Wistisen heads Commodity Information, which collected sensitive information relevant to pricing decisions.

“If proven true, this violation of antitrust law by sharing competitively sensitive, nonpublic information regarding prices, volumes, sales and other metrics for granulated sugar could lead to increased scrutiny on pricing practices within the industry,” attorney Aron Solomon, chief strategy officer for Amplify, told The Food Institute.

“This could potentially result in changes to how sugar prices are determined and regulated, affecting various products (which almost all of us love) that rely on sugar.”

KPH provides pharmaceutical and healthcare services nationally and controls Kinney Drug Stores in the Northeast. The lawsuit accuses the defendants of price-fixing in a conspiracy with food and beverage manufacturers, retailers and foodservice companies, and seeks unspecified damages, as well as an injunction against the anticompetitive conduct.

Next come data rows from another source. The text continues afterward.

Lemma tainted_refuses override : refuses (tainted_leak override) (taint_check g override).
Proof.
  intros e w w' e' [E1 E2] Hr. unfold taint_check in Hr. cbv zeta in Hr.
  set (e1 := match TaintLabelsFromContext (context e) with [] => _ | _ => _ end) in Hr.
  assert (taintedEgressDenied override (context e1) (TaintLabelsFromContext (context e)) = true) as Ht.
  { rewrite <-E2, !tainted_denied_get. subst e1. destruct (TaintLabelsFromContext (context e)) as [|a l]; [done|].
    set (e1 := put _ _ _). assert (frame ["taint"] e e1) as Hf.
    { split; [done|]. intros k Hk. apply ctx_lookup_put. intros <-. by apply Hk, existsb_eqb. }
    clearbody e1. by rewrite !(frame_get ["taint"] e e1) by done. }
  clearbody e1. rewrite E1, Ht in Hr. apply M_bind_Ok in Hr as (w1 & t & _ & Hr).
  apply M_bind_Ok in Hr as (w2 & id & _ & Hr). by eapply stop_not_inl.
Qed.

Lemma egress_refuses : refuses egress_refused (egress_check g).
Proof.
  intros e w w' e' (ec & dest & E1 & E2 & E3) (w1 & o & [= <- <-] & Hr)%M_bind_Ok. rewrite E1 in Hr.
  cbv zeta in Hr. rewrite E2 in Hr. apply M_bind_Ok in Hr as (w2 & t & _ & Hr).
  specialize (E3 t). unfold payload_size in E3.
  destruct (EgressChecker.CheckEgress _ _ _ _ _) as [ec' dec'].
  apply M_bind_Ok in Hr as (w3 & [] & _ & Hr). cbn in E3. rewrite E3 in Hr.
  apply M_bind_Ok in Hr as (w4 & t' & _ & Hr). apply M_bind_Ok in Hr as (w5 & id & _ & Hr).
  by eapply stop_not_inl.
Qed.

Lemma unisolated_refuses : refuses unisolated isolation_check.
Proof.
  intros e w w' e' (ic & E1 & E2 & E3) (w1 & o & [= <- <-] & Hr)%M_bind_Ok. rewrite E1 in Hr.
  destruct (String.eqb_spec (principal e) "") as [|_]; [done|].
  destruct (trustedContextString (context e) ContextCredentialHash) as [cred|].
  - cbv zeta in Hr. apply M_bind_Ok in Hr as (w2 & t & _ & Hr). specialize (E3 cred t eq_refl).
    destruct (Isolation.ValidateAgentIdentity _ _ _ _ _) as [ic' [r|err]]; [done|].
    apply M_bind_Ok in Hr as (w3 & [] & _ & Hr). apply M_bind_Ok in Hr as (w4 & t' & _ & Hr).
    apply M_bind_Ok in Hr as (w5 & id & _ & Hr). by eapply stop_not_inl.
  - apply M_bind_Ok in Hr as (w4 & t' & _ & Hr).
    apply M_bind_Ok in Hr as (w5 & id & _ & Hr). by eapply stop_not_inl.
Qed.

Lemma freeze_gate_preserves c P : c <> CFreeze -> c <> CContext -> stable early_keys c P -> preserves P (freeze_gate g).
Proof. intros. apply (early_preserves c); auto using freeze_early, freeze_leaves. Qed.
Lemma pdp_gate_preserves c P : c <> CIsolation -> c <> CDelegation -> stable early_keys c P -> preserves P (pdp_gate g).
Proof.
  intros ?? HP. apply (stable_preserves early_keys c); [exact HP| |by apply pdp_leaves].
  apply (gate_rel_weaken (settles early_keys)); [by intros ?? []|apply pdp_settles].
Qed.

Lemma pdp_gate_isolation : refuses unisolated (pdp_gate g).
Proof.
  apply refuses_second; [|apply refuses_first, unisolated_refuses].
  apply (early_preserves CIsolation); auto using unisolated_stable, drop_early, drop_leaves.
Qed.

Lemma freeze_gate_refuses P c :
  stable early_keys c P -> refuses P freeze_check \/ (c <> CFreeze /\ refuses P (scoped_stop_check g)) \/
    (c <> CFreeze /\ refuses P kill_check) \/ (c <> CFreeze /\ refuses P context_check) ->
  refuses P (freeze_gate g).
Proof.
  intros HP.
  assert (c <> CFreeze -> preserves P freeze_check) as F1
    by (intros; apply (early_preserves c); auto using freeze_check_early, freeze_check_leaves).
  assert (preserves P (scoped_stop_check g)) as F2
    by (apply (early_preserves c); auto using scoped_stop_early, scoped_stop_leaves).
  assert (preserves P kill_check) as F3
    by (apply (early_preserves c); auto using kill_early, kill_leaves).
  intros [Hr|[[Hc Hr]|[[Hc Hr]|[Hc Hr]]]]; unfold freeze_gate;
    auto 6 using refuses_first, refuses_second.
Qed.


(** ** What the final handler checks before an ALLOW *)

(** The rule key of the effect a request stands for. *)
Definition policy_key (e : EC) : string := tool_or_type (effect_of_request "" e).1.

(** The threat evidence of a request that reports something. *)
Definition reported_threat (e : EC) : option ThreatScanRef :=
  r ← ec_ThreatScanResult e;
  if (0 <? ts_FindingCount r)%Z || bool_decide (is_Some (ts_Semantic r)) then Some (Ref r) else None.

(** What a requirement is evaluated on: the request's own tool, effect, taint
    and threat evidence at the time [t], and no artifact. *)
Definition request_input (e : EC) (effectMap : any) (t : time) : PolicyInput := {|
  in_vars := list_to_map
    ([("action", AString (policy_key e)); ("effect", effectMap); ("timestamp", AInt (Unix t));
      ("taint", AStrings (NormalizeTaintLabels (TaintLabelsFromContext (context e))))]
     ++ match reported_threat e with Some ref => [("threat_scan", PolicyContext ref)] | None => [] end)%list;
  in_artifacts := Some [] |}.

(** The active graph allowed the request at [t]: it has a rule for the tool, and
    the engine found the rule satisfied on the request's input. *)
Definition graph_allows (e : EC) (eid : string) (cache : gmap string Program) (t : time) : Prop :=
  exists rule effectMap fs, ec_ActiveGraph e !! policy_key e = Some rule /\
    toMap (heap_of (effect_of_request eid e).1) effect_loc = Ok effectMap /\
    (EvaluateRequirementSetDetail rule (request_input e effectMap t) cache).2 = Ok (true, fs).

(** [P] held at a clock reading taken between [w] and [w']. *)
Definition during (w w' : W) (P : time -> Prop) : Prop :=
  exists n, w_clock w <= n < w_clock w' /\ P (clk n).

(** The gates before the decision point. *)
Definition pdp_prelude : list Gate :=
  [drop_threat_evidence; isolation_check; threat_check g; semantic_check g; delegation_check].
Definition before_pdp : list Gate := entry_gates g ++ [zeroid_gate g; temporal_gate g; freeze_gate g] ++ pdp_prelude.

(** The active policy said yes to the request in the run from [w] to [w']: its
    decision point when its gate was reached, or its graph at the end. *)
Definition policy_allows (req : DecisionRequest) (w w' : W) (e : EC) (eid : string) : Prop :=
  (ec_PDPAuthoritativeAllow e = true /\
   exists ep wp, passes before_pdp (initial_context g req) w ep wp /\ frame kernel_keys (initial_context g req) ep /\
     ec_ActivePDP ep = ec_ActivePDP e /\ pdp_allows ep wp) \/
  during w w' (graph_allows e eid (w_prgCache w)).

(** A budgeted request was within its ceiling, and the draw-down was made on the
    state the check left and is the last change of the collaborators' state. *)
Definition budget_drawn (effect : Effect) (w' : W) : Prop :=
  forall tracker id, g_tracker g = Some tracker -> budget_id effect = Some id ->
    exists x y, bg_Check tracker id x = (y, Ok true) /\ bg_Consume tracker id y = (w_ext w', Ok tt).

Lemma ext_run {A} (f : op Ext A) w w' a : ext f w = (w', Ok a) -> f (w_ext w) = (w_ext w', a).
Proof. unfold ext. destruct (f (w_ext w)) as [x b]. by intros [= <- ->]. Qed.

Lemma ext_Ok {A} (f : op Ext A) w w' a : ext f w = (w', Ok a) -> exists x, (f x).2 = a.
Proof. intros Hf%ext_run. exists (w_ext w). by rewrite Hf. Qed.

(** The computation does not call a collaborator. *)
Definition uncalled {A} (m : M W A) : Prop := forall w w' a, m w = (w', Ok a) -> w_ext w' = w_ext w.

Lemma uncalled_bind {A B} (m : M W A) (f : A -> M W B) : uncalled m -> (forall a, uncalled (f a)) -> uncalled (m ≫= f).
Proof. intros Hm Hf w w' b (w1 & a & Ha & Hb)%M_bind_Ok. by rewrite (Hf _ _ _ _ Hb), (Hm _ _ _ Ha). Qed.
Lemma uncalled_lift {A} (r : res A) : uncalled (lift r : M W A).
Proof. by intros w w' a [= <- _]. Qed.
Lemma uncalled_now : uncalled now.
Proof. by intros w w' a [= <- _]. Qed.

Lemma uncalled_record p t r : uncalled (recordBehavioralEvent g p t r).
Proof.
  intros w w' a. unfold recordBehavioralEvent. destruct (w_scores w); [|by intros [= <- _]].
  destruct (String.eqb p ""); [by intros [= <- _]|]. revert w w' a.
  apply (uncalled_bind now); [apply uncalled_now|]. by intros t' w w' a [= <- _].
Qed.
Lemma uncalled_audit act d : uncalled (audit act d).
Proof.
  intros w w' a. unfold audit. destruct (w_audit w) as [log|]; [|by intros [= <- _]]. cbv zeta. revert w w' a.
  apply (uncalled_bind now); [apply uncalled_now|]. intros t'. destruct (Append _ _ _ _ _ _) as [log' r].
  apply uncalled_bind; [by intros ? ? ? [= <- _]|]. by intros ? ? ? ? [= <- _].
Qed.

Lemma sign_verdict d d' : SignDecision d = Ok d' -> dr_Verdict d' = dr_Verdict d.
Proof. intros Hd. destruct (sign_decision_stamps _ _ Hd) as [Hst _]. rewrite Hst. done. Qed.

Lemma not_allow d d' (c : ReasonCode) reason v :
  v <> VerdictAllow -> SignDecision (conclude_with d (verdict_text v) c reason) = Ok d' ->
  dr_Verdict d' <> VerdictAllow.
Proof. intros Hv Hs. rewrite (sign_verdict _ _ Hs). by destruct v. Qed.

Lemma denied_not_allow d d' x :
  may_deny d (Some x) -> SignDecision x = Ok d' -> dr_Verdict d' <> VerdictAllow.
Proof. intros [_ Hx] Hs. rewrite (sign_verdict _ _ Hs). apply refusing_verdict, Hx. Qed.

Lemma budget_check_pass effect d w w' tracker id :
  budget_check g effect d w = (w', Ok None) -> g_tracker g = Some tracker -> budget_id effect = Some id ->
  bg_Check tracker id (w_ext w) = (w_ext w', Ok true).
Proof.
  intros Hb Ht Hid. unfold budget_check in Hb. rewrite Ht, Hid in Hb.
  apply M_bind_Ok in Hb as (w1 & r & ->%ext_run & Hb). destruct r as [[]|err]; by injection Hb as ->.
Qed.

Lemma budget_consume_pass effect d w w' tracker id :
  budget_consume g effect d w = (w', Ok None) -> g_tracker g = Some tracker -> budget_id effect = Some id ->
  bg_Consume tracker id (w_ext w) = (w_ext w', Ok tt).
Proof.
  intros Hb Ht Hid. unfold budget_consume in Hb. rewrite Ht, Hid in Hb.
  apply M_bind_Ok in Hb as (w1 & r & ->%ext_run & Hb). destruct r as [[]|err]; by injection Hb as ->.
Qed.

Lemma budget_check_leaves c effect d : leaves c (budget_check g effect d).
Proof. unfold budget_check. leave. Qed.
Lemma budget_consume_leaves c effect d : leaves c (budget_consume g effect d).
Proof. unfold budget_consume. leave. Qed.

(** The graph has a rule for the effect that holds of the policy input. *)
Definition graph_says (graph : gmap string RequirementSet) (h : effects) (l : loc) (effect : Effect)
    (arts : list ArtifactEnvelope) (d : DecisionRecord) (cache : gmap string Program) (t : time) : Prop :=
  exists rule effectMap fs, graph !! tool_or_type effect = Some rule /\ toMap h l = Ok effectMap /\
    (EvaluateRequirementSetDetail rule (policy_input (tool_or_type effect) effectMap arts t effect d) cache).2 = Ok (true, fs).

Lemma graph_check_pass graph h l effect arts d w w' rh :
  graph_check g graph h l effect arts d w = (w', Ok (inl rh)) ->
  graph_says graph h l effect arts d (w_prgCache w) (clk (w_clock w)) /\
  w_clock w' = Datatypes.S (w_clock w) /\ w_ext w' = w_ext w.
Proof.
  unfold graph_check. cbv zeta. destruct (graph !! tool_or_type effect) as [rule|] eqn:Hrule; [|done].
  intros (w1 & em & [Hem ->]%lift_Ok & Hr)%M_bind_Ok. apply M_bind_Ok in Hr as (w2 & t & [= <- <-] & Hr).
  apply M_bind_Ok in Hr as (w3 & r & He & Hr). unfold run_engine in He. cbn [w_prgCache] in He.
  destruct (EvaluateRequirementSetDetail rule _ _) as [cache' r'] eqn:Hd. injection He as <- <-.
  destruct r' as [[[] fs]|err]; [|by apply M_bind_Ok in Hr as (w4 & [] & _ & [= ])|done].
  apply (f_equal fst) in Hr. cbn [fst] in Hr. subst w'. split; [|done]. exists rule, em, fs. split; [done|]. split; [by apply wrap_err_Ok in Hem|].
  change (w_prgCache _) with (w_prgCache w) in Hd. by rewrite Hd.
Qed.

The suit alleges the conspiracy began at the start of 2019 and involves the production of table sugar.

“The sharing of information between the producing defendants thus enabled them to artificially raise, fix, maintain, or stabilize the prices at which granulated sugar was sold to their customers pursuant to their anticompetitive agreement,” the suit alleges.

It added: “The exchange of pricing, crop size and yield, and sold position information by the producing defendants was intended to ensure – and did ensure – higher prices for granulated sugar than would have existed in a competitive market unaffected by the defendants’ anticompetitive agreement.”

The suit accuses Wistisen of keeping each of the companies informed, and the scheme allegedly was carried out despite internal policies that prohibited such conduct.

“Defendants knew and intended that their private exchanges of competitively sensitive information about prices and sold positions would allow them to artificially raise, fix, maintain, or stabilize granulated sugar prices above the levels they would have been absent the anticompetitive conduct alleged herein,” the suit alleges.

Solomon said the suit has the potential to “negatively influence consumer perceptions of the sugar industry’s integrity and transparency, impacting our trust” in the food and beverage companies involved. Solomon added:

“It’s the last thing the sugar industry – which has already had plenty of bad press – needs.”

Attorney Tautvydas Sutkus told FI the suit could serve as a precedent for future cases involving antitrust violations in the food and beverage sector.

“It underscores the importance of maintaining transparency and fair competition to foster a healthy marketplace that benefits both businesses and consumers alike,” Sutkus said.